Catering for the masses

Monika Zimanyi, Pam L. Megaw, Kathryn Meldrum

Abstract


BACKGROUND
According to Fleming (2012) there are four different learning styles: Visual, Aural, Read/write and Kinaesthetic. We co-teach first year foundation sciences (anatomy and physiology) to approximately 320 allied health students studying four different professional programs (Occupational Therapy, Physiotherapy, Speech Pathology, and Sport and Exercise Science). This group has a diverse background with just over half first-in-family, and one third regional based students. The entry scores of the group are also very broad, ranging from Overall Position (OP) 1 to 22 (equivalent to ATAR 99.95-35). Thus, we have a large number of students with diverse backgrounds, and the potential for great diversity in learning styles. Catering for this diversity in learning styles is one of our challenges.

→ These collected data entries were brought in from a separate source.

(** * HnCalculator: happy numbers with a shared cursor and a result cache

    A shallow embedding of [HnCalculator.cpp].  Numbers are [std::uint64_t]
    in the source; here they are integers of [Z] with every wrap-around of
    the 64-bit arithmetic written out through [wrap64].  The base and the
    digit counters are [char] in the source, taken to be the signed 8-bit
    type it is on x86, and integers here: the base is meant to lie in
    [2, 127], and a counter is reduced through [wrapChar] when it is
    incremented.

    [sortDigits] allocates its counters with [new char[base]], which leaves
    them uninitialised.  What the array holds when the function starts is
    therefore an argument of [sortDigits] here, and the calculator takes the
    content of the k-th array it allocates from a function [heap] about
    which nothing is assumed.  Results that need the counters to start from
    0 say so in a hypothesis.

    The calculator object is a record of its private fields together with
    the console output it has produced; its construction flags and tunable
    fields are the variables of the section that holds the member
    functions.  Member functions that change the object take a state and
    return the new one.  Recursion and loops that the source does not bound
    take a [fuel] argument and return [None] when it runs out.  The two
    mutexes make [getNextNumber] and each cache access atomic; the
    development follows one thread of control, with whole calls of
    [isHappy] and [getNextNumber] as the steps of the object. *)

From Stdlib Require Import ZArith List Lia Permutation Sorted Bool.
From stdpp Require Import base option list sorting gmap.

Local Open Scope Z_scope.

(** ** Machine arithmetic *)

Definition UINT64_MAX : Z := 2 ^ 64 - 1.

(** Reduction of an integer to the range of [std::uint64_t]. *)
Definition wrap64 (x : Z) : Z := x mod 2 ^ 64.

(** An upper bound on the number of digits of [n] in any base from 2 up:
    the recursion and the loops over the digits of [n] below are unfolded
    this many times, which lets them run to their end
    ([digitsOf_pos], [sumOfDigitSquares_unfold]). *)
Definition depth (n : Z) : nat := S (Z.to_nat (Z.log2 n)).

(** ** Digit functions *)

Section DigitMath.

(** [const char base]. *)
Variable base : Z.

(** [sumOfDigitSquares]: [n == 0] gives 0, otherwise
    [(n%base)*(n%base) + sumOfDigitSquares(n/base)]. *)
Fixpoint sumOfDigitSquares_rec (fuel : nat) (n : Z) : Z :=
  match fuel with
  | O => 0
  | S fuel' =>
      if n =? 0 then 0
      else wrap64 (wrap64 ((n mod base) * (n mod base))
                   + sumOfDigitSquares_rec fuel' (n / base))
  end.

Definition sumOfDigitSquares (n : Z) : Z :=
  sumOfDigitSquares_rec (depth n) n.

(** [areDigitsSorted]: the [while (n > 0)] loop, with [prevDigit] as the
    loop variable that starts at [base]. *)
Fixpoint areDigitsSorted_loop (fuel : nat) (prevDigit n : Z) : bool :=
  match fuel with
  | O => true
  | S fuel' =>
      if 0 <? n then
        if prevDigit <? n mod base then false
        else areDigitsSorted_loop fuel' (n mod base) (n / base)
      else true
  end.

Definition areDigitsSorted (n : Z) : bool :=
  areDigitsSorted_loop (depth n) base n.

(** Reduction of an integer to the range of a signed [char]. *)
Definition wrapChar (x : Z) : Z := (x + 128) mod 256 - 128.

(** [sortDigits], first loop: [digits[n%base-1]++] for every digit of [n]
    that is not 0.  The array [digits] is a list indexed from 0. *)
Definition bump (digits : list Z) (d : Z) : list Z :=
  if d =? 0 then digits
  else <[Z.to_nat (d - 1) :=
           wrapChar (default 0 (digits !! Z.to_nat (d - 1)) + 1)]> digits.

In the past, the subject materials have been delivered as three didactic lectures per week followed by a two hour practical session. The result has been a high level of student under-performance and attrition. In order to address these issues we decided to deliver the physiology component of the subject using a ‘flipped classroom’ technique. The learning plans were structured using the 5Es framework with the Elaborate phase structured as workshops comprising active teaching strategies such as role plays, simulations and case studies. The intention was to present materials in various formats to engage different learning styles, cater for the student diversity, and enhance student performance and retention

AIMS
We were interested to know whether the students in different programs would show specific learning preferences. For example, could we predict that students enrolled in Sport Science would prefer kinaesthetic styles as they are the students who enjoy ‘doing’ things; or that the Physiotherapy students are more likely to prefer read/write styles as they are in general higher academic performers?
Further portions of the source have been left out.